Iran’s Foreign Minister Mohammad Javad Zarif has arrived in the French city of Biarritz where a meeting of the seven top economic powers of the world, known as G7, is going on to discuss with French officials the recent initiatives offered by the two countries’ presidents.
The spokesman for the Iranian Foreign Ministry, Abbas Mousavi, said in a tweet on Sunday that the country’s top diplomat had landed in the French city at the official invitation of his French counterpart, Jean-Yves Le Drian, to continue consultations on the recent initiatives proposed by Iran’s President Hassan Rouhani and his French counterpart, Emmanuel Macron.
“There will be no talks with the American delegation [to the G7 summit] in this trip,” Mousavi said.

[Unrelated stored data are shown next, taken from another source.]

(* ===== verification/Clone.v ===== *)
(** * Clone sessions and the resize plan

    [api/routes/clone.py]: the life of a clone session from its creation to its
    end, the plan that fits the source's partitions on the target, and the
    staging of an image.  The certificate authority ([core/ca.py]) is a
    parameter, and so are the float arithmetic of a percentage and the text of
    a configured value that is no string.  Arguments [now] and [id] are the
    clock and the fresh uuid. *)
From S2P Require Import Prelude PyStr SqlTable NodeLifecycle Controller Disks.
From stdpp Require Import base tactics list gmap strings pretty.
From Stdlib Require Import ZArith Lia.
Open Scope string_scope.
Open Scope Z_scope.
#[local] Arguments String.append !_ _ : simpl nomatch.

(** ** [api/schemas.py] *)

Record CloneSessionCreate := {
  cc_name : option string;
  cc_source_node_id : string;
  cc_target_node_id : option string;
  cc_source_device : string;
  cc_target_device : string;
  cc_clone_mode : string;
  cc_staging_backend_id : option string;
  cc_resize_mode : string
}.

Record CloneSessionUpdate := {
  cu_name : option string;
  cu_target_node_id : option string;
  cu_target_device : option string;
  cu_resize_mode : option string
}.

Record CloneSourceReady := { sr_ip : string; sr_port : Z; sr_size_bytes : Z; sr_device : string }.

Record CloneProgressUpdate := {
  pu_role : string;
  pu_bytes_transferred : Z;
  pu_transfer_rate_bps : option Z;
  pu_status : option string
}.

Record PartitionPlanItem := {
  partition : Z;
  current_size_bytes : Z;
  new_size_bytes : Z;
  filesystem : option string;
  action : string;
  min_size_bytes : option Z;
  can_resize : bool
}.

Record ResizePlan := {
  source_disk_bytes : Z;
  target_disk_bytes : Z;
  resize_mode : string;
  partitions : list PartitionPlanItem;
  feasible : bool;
  error_message : option string
}.

Definition clone_modes : list string := ["staged"; "direct"].
Definition resize_modes : list string := ["none"; "shrink_source"; "grow_target"].
Definition plan_actions : list string := ["keep"; "shrink"; "grow"; "delete"].

(** The [Literal] fields and the model validator. *)
Definition create_valid (r : CloneSessionCreate) : bool :=
  existsb (String.eqb (cc_clone_mode r)) clone_modes && existsb (String.eqb (cc_resize_mode r)) resize_modes
  && negb (String.eqb (cc_clone_mode r) "staged" && negb (is_set (cc_staging_backend_id r)))
  && negb (String.eqb (cc_clone_mode r) "direct" && negb (is_set (cc_target_node_id r))).

Definition update_valid (r : CloneSessionUpdate) : bool :=
  match cu_resize_mode r with Some m => existsb (String.eqb m) resize_modes | None => true end.

(** ** The resize plan *)

Section Plan.
Context {P : Pydantic}.

(** One entry of the source's partition data as a plan item. *)
Definition plan_item (p : json) : result server_error PartitionPlanItem :=
  match p with
  | JObj kvs =>
      let get k dflt := default dflt (assoc_get k kvs) in
      match
        number ← to_int (get "number" (JNum 0));
        size ← to_int (get "size_bytes" (JNum 0));
        fs ← optional to_str (get "filesystem" JNull);
        min ← optional to_int (get "min_size_bytes" JNull);
        can ← to_bool (get "can_shrink" (JBool false));
        Some {| partition := number; current_size_bytes := size; new_size_bytes := size; filesystem := fs;
                action := "keep"; min_size_bytes := min; can_resize := can |}
      with
      | Some i => Ok i
      | None => Err ValidationError
      end
  | _ => Err AttributeError
  end.

Definition source_partitions (source_disk : DiskInfo) : result server_error (list PartitionPlanItem) :=
  match di_partitions_json source_disk with
  | None => Ok []
  | Some j => match iterate j with None => Ok [] | Some l => map_result plan_item l end
  end.

Definition growable_filesystems : list string := ["ext4"; "xfs"; "btrfs"; "ntfs"].

Definition growable (p : PartitionPlanItem) : bool :=
  can_resize p && match filesystem p with
                  | Some f => existsb (String.eqb f) growable_filesystems
                  | None => false
                  end.

(** The first growable item of the reversed list gets the space. *)
Fixpoint grow_first (extra_space : Z) (l : list PartitionPlanItem) : list PartitionPlanItem :=
  match l with
  | [] => []
  | p :: l =>
      if growable p then p <| new_size_bytes := current_size_bytes p + extra_space |> <| action := "grow" |> :: l
      else p :: grow_first extra_space l
  end.

(** How much an item can give, if it can be shrunk at all. *)
Definition shrink_potential (p : PartitionPlanItem) : option Z :=
  match min_size_bytes p with
  | Some m => if can_resize p && (0 <? current_size_bytes p - m) then Some (current_size_bytes p - m) else None
  | None => None
  end.

Fixpoint total_shrinkable (l : list PartitionPlanItem) : Z :=
  match l with [] => 0 | p :: l => default 0 (shrink_potential p) + total_shrinkable l end.

Fixpoint shrink_from (remaining_to_shrink : Z) (l : list PartitionPlanItem) : list PartitionPlanItem :=
  match l with
  | [] => []
  | p :: l =>
      if remaining_to_shrink <=? 0 then p :: l
      else
        match shrink_potential p with
        | Some potential =>
            let shrink_amount := Z.min potential remaining_to_shrink in
            p <| new_size_bytes := current_size_bytes p - shrink_amount |> <| action := "shrink" |>
            :: shrink_from (remaining_to_shrink - shrink_amount) l
        | None => p :: shrink_from remaining_to_shrink l
        end
  end.

Definition infeasible_message (size_to_reduce shrinkable : Z) : string :=
  "Cannot shrink partitions enough. Need to reduce " ++ pretty size_to_reduce ++ " bytes but only "
  ++ pretty shrinkable ++ " bytes available for shrinking.".

Definition _generate_resize_plan (source_disk : DiskInfo) (target_disk : option DiskInfo) (mode : string) :
    result server_error ResizePlan :=
  let source_size := di_size_bytes source_disk in
  let target_size := match target_disk with Some t => di_size_bytes t | None => source_size end in
  parts ← source_partitions source_disk;
  if source_size <=? target_size then
    Ok {| source_disk_bytes := source_size; target_disk_bytes := target_size; resize_mode := mode;
          partitions := if String.eqb mode "grow_target" && (source_size <? target_size)
                        then rev (grow_first (target_size - source_size) (rev parts)) else parts;
          feasible := true; error_message := None |}
  else
    let size_to_reduce := source_size - target_size in
    let shrinkable := total_shrinkable parts in
    if shrinkable <? size_to_reduce then
      Ok {| source_disk_bytes := source_size; target_disk_bytes := target_size; resize_mode := "shrink_source";
            partitions := parts; feasible := false;
            error_message := Some (infeasible_message size_to_reduce shrinkable) |}
    else
      Ok {| source_disk_bytes := source_size; target_disk_bytes := target_size; resize_mode := "shrink_source";
            partitions := rev (shrink_from size_to_reduce (rev parts)); feasible := true; error_message := None |}.

(** [plan.model_dump_json()] and [ResizePlan( **json.loads(text))]. *)
Definition item_json (p : PartitionPlanItem) : json :=
  JObj [("partition", JNum (partition p)); ("current_size_bytes", JNum (current_size_bytes p));
        ("new_size_bytes", JNum (new_size_bytes p)); ("filesystem", jopt (filesystem p));
        ("action", JStr (action p)); ("min_size_bytes", jnum (min_size_bytes p)); ("can_resize", JBool (can_resize p))].

Definition plan_json (p : ResizePlan) : json :=
  JObj [("source_disk_bytes", JNum (source_disk_bytes p)); ("target_disk_bytes", JNum (target_disk_bytes p));
        ("resize_mode", JStr (resize_mode p)); ("partitions", JArr (map item_json (partitions p)));
        ("feasible", JBool (feasible p)); ("error_message", jopt (error_message p))].

Definition literal (values : list string) (j : json) : option string :=
  match j with JStr s => if existsb (String.eqb s) values then Some s else None | _ => None end.

Definition item_of (j : json) : option PartitionPlanItem :=
  match j with
  | JObj kvs =>
      number ← required to_int "partition" kvs;
      current ← required to_int "current_size_bytes" kvs;
      new ← required to_int "new_size_bytes" kvs;
      fs ← with_default (optional to_str) None "filesystem" kvs;
      act ← with_default (literal plan_actions) "keep" "action" kvs;
      min ← with_default (optional to_int) None "min_size_bytes" kvs;
      can ← with_default to_bool true "can_resize" kvs;
      Some {| partition := number; current_size_bytes := current; new_size_bytes := new; filesystem := fs;
              action := act; min_size_bytes := min; can_resize := can |}
  | _ => None
  end.

Definition items_of (j : json) : option (list PartitionPlanItem) :=
  match j with JArr l => mapM item_of l | _ => None end.

Definition plan_of (j : json) : option ResizePlan :=
  match j with
  | JObj kvs =>
      source ← required to_int "source_disk_bytes" kvs;
      target ← required to_int "target_disk_bytes" kvs;
      mode ← required (literal resize_modes) "resize_mode" kvs;
      parts ← required items_of "partitions" kvs;
      ok ← with_default to_bool true "feasible" kvs;
      err ← with_default (optional to_str) None "error_message" kvs;
      Some {| source_disk_bytes := source; target_disk_bytes := target; resize_mode := mode; partitions := parts;
              feasible := ok; error_message := err |}
  | _ => None
  end.
End Plan.

(** ** The plan fits *)

Fixpoint sum_of (f : PartitionPlanItem -> Z) (l : list PartitionPlanItem) : Z :=
  match l with [] => 0 | p :: l => f p + sum_of f l end.

(** What a plan may make of a partition. *)
Inductive resized (p : PartitionPlanItem) : PartitionPlanItem -> Prop :=
| kept : new_size_bytes p = current_size_bytes p -> resized p p
| shrunk m n : can_resize p = true -> min_size_bytes p = Some m -> m <= n < current_size_bytes p ->
    resized p (p <| new_size_bytes := n |> <| action := "shrink" |>)
| grown n : growable p = true -> current_size_bytes p < n ->
    resized p (p <| new_size_bytes := n |> <| action := "grow" |>).

Definition unchanged (p : PartitionPlanItem) : Prop := new_size_bytes p = current_size_bytes p.

Lemma sum_of_app f l1 l2 : sum_of f (l1 ++ l2)%list = sum_of f l1 + sum_of f l2.
Proof. induction l1 as [|p l1 IH]; cbn; [done|]. rewrite IH. lia. Qed.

Iranian Foreign Ministry spokesperson confirms that #Iran‘s Foreign Minister Javad Zarif has arrived in #Biarritz at the invitation of French foreign minister. There will be no meetings or talks with the American delegation, Mousavi said.#G7Biarritz @Jzarif @JY_LeDrian #France
A French presidency official was quoted by Reuters as saying that Zarif is in talks with his French counterpart on the sidelines of a G7 summit to discuss what conditions would de-escalate tensions between Washington and Tehran.

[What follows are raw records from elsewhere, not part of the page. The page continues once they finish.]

Definition pending_response (node : NodeRow) : ControllerM PiBootResponse :=
  if negb (is_set (workflow_id node))
  then mret (plain "pending" "Pending but no workflow assigned" (Some "local_boot"))
  else
    let w := default "" (workflow_id node) in
    match node_workflow server workflows_dir resolve exists_ load node w with
    | Ok workflow => mret (_get_workflow_response node workflow)
    | Err (OtherError e) => raise e
    | Err _ => mret (plain "pending" ("Workflow '" ++ w ++ "' not found") (Some "local_boot"))
    end.

Definition response_for_state (node : NodeRow) : ControllerM PiBootResponse :=
  let st := node_state node in
  if String.eqb st "discovered" then mret (plain "discovered" "Awaiting workflow assignment" None)
  else if String.eqb st "pending" then pending_response node
  else if String.eqb st "installing" then mret (plain "installing" "Installation in progress" (Some "wait"))
  else if String.eqb st "installed" || String.eqb st "active"
       then mret (plain st "Boot from local storage" (Some "local_boot"))
  else mret (plain st ("State: " ++ st) (Some "local_boot")).

Definition valid_mac (mac : option string) : ControllerM (option string) :=
  match mac with
  | Some m =>
      if String.eqb m "" then mret mac
      else if MAC_PATTERN m then mret (Some (Boot.normalize_mac m))
      else raise (HTTPException 400 ("Invalid MAC address format: " ++ m))
  | None => mret None
  end.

“Zarif came to Paris on Friday with Iranian propositions which obviously must be refined,” the French official said, adding, “Yesterday there was a substantial discussion between G7 leaders and it is important to now update Zarif in order to keep closing the gap…on the conditions with which we could de-escalate the tensions and create breathing space for negotiations.”
The unnamed French official also emphasized that no discussions have been planned between Iranian and American officials at this stage.
Earlier on Sunday, Macron said G7 leaders had agreed joint action on Iran to defuse tensions and open a new round of negotiation with Tehran.
“We agreed on what we wanted to say jointly on Iran,” Macron told LCI television, adding, “There is a message from the G7 on our objectives and the fact that we share them is important, which avoids divisions that in the end weaken everybody.”
“Everyone wants to avoid a conflict, Donald Trump was extremely clear on that point.”
Macron, however, noted that he had not been given a formal mandate from G7 leaders to pass messages to Iran, but that he would continue to hold talks with Tehran in the coming weeks to defuse tensions, Reuters reported.
Zarif met with the French president on Friday after a tour of Scandinavian countries after which he said he had “constructive” negotiations with Macron on ways to salvage an international nuclear deal signed between Iran and then P5+1 countries back in 2015.
“France has offered proposals to Iran about ways to implement the JCPOA (the nuclear accord, officially known as the Joint Comprehensive Plan of Action) and steps that the sides are required to take (to save the deal),” Zarif said.
He added that Iran has also presented proposals so that the JCPOA would be implemented completely.
Iran’s top diplomat noted that Iranian President Hassan Rouhani and his French counterpart have held telephone conversations over recent weeks and said his meeting with Macron was also held in continuation of talks between the two presidents.
Iran and the five permanent members of the United Nations Security Council – the United States, France, Britain, Russia and China – plus Germany signed the nuclear agreement on July 14, 2015 and started implementing it on January 16, 2016.
Under the JCPOA, Iran undertook to put limits on its nuclear program in exchange for the removal of nuclear-related sanctions.
However, US President Donald Trump pulled his country out of the international nuclear deal in May last year and stepped up sanctions on the Islamic Republic.
Macron has recently stepped up diplomatic contacts with Tehran in a bid to allegedly cease the US economic war against Iran and deescalate tensions in the region.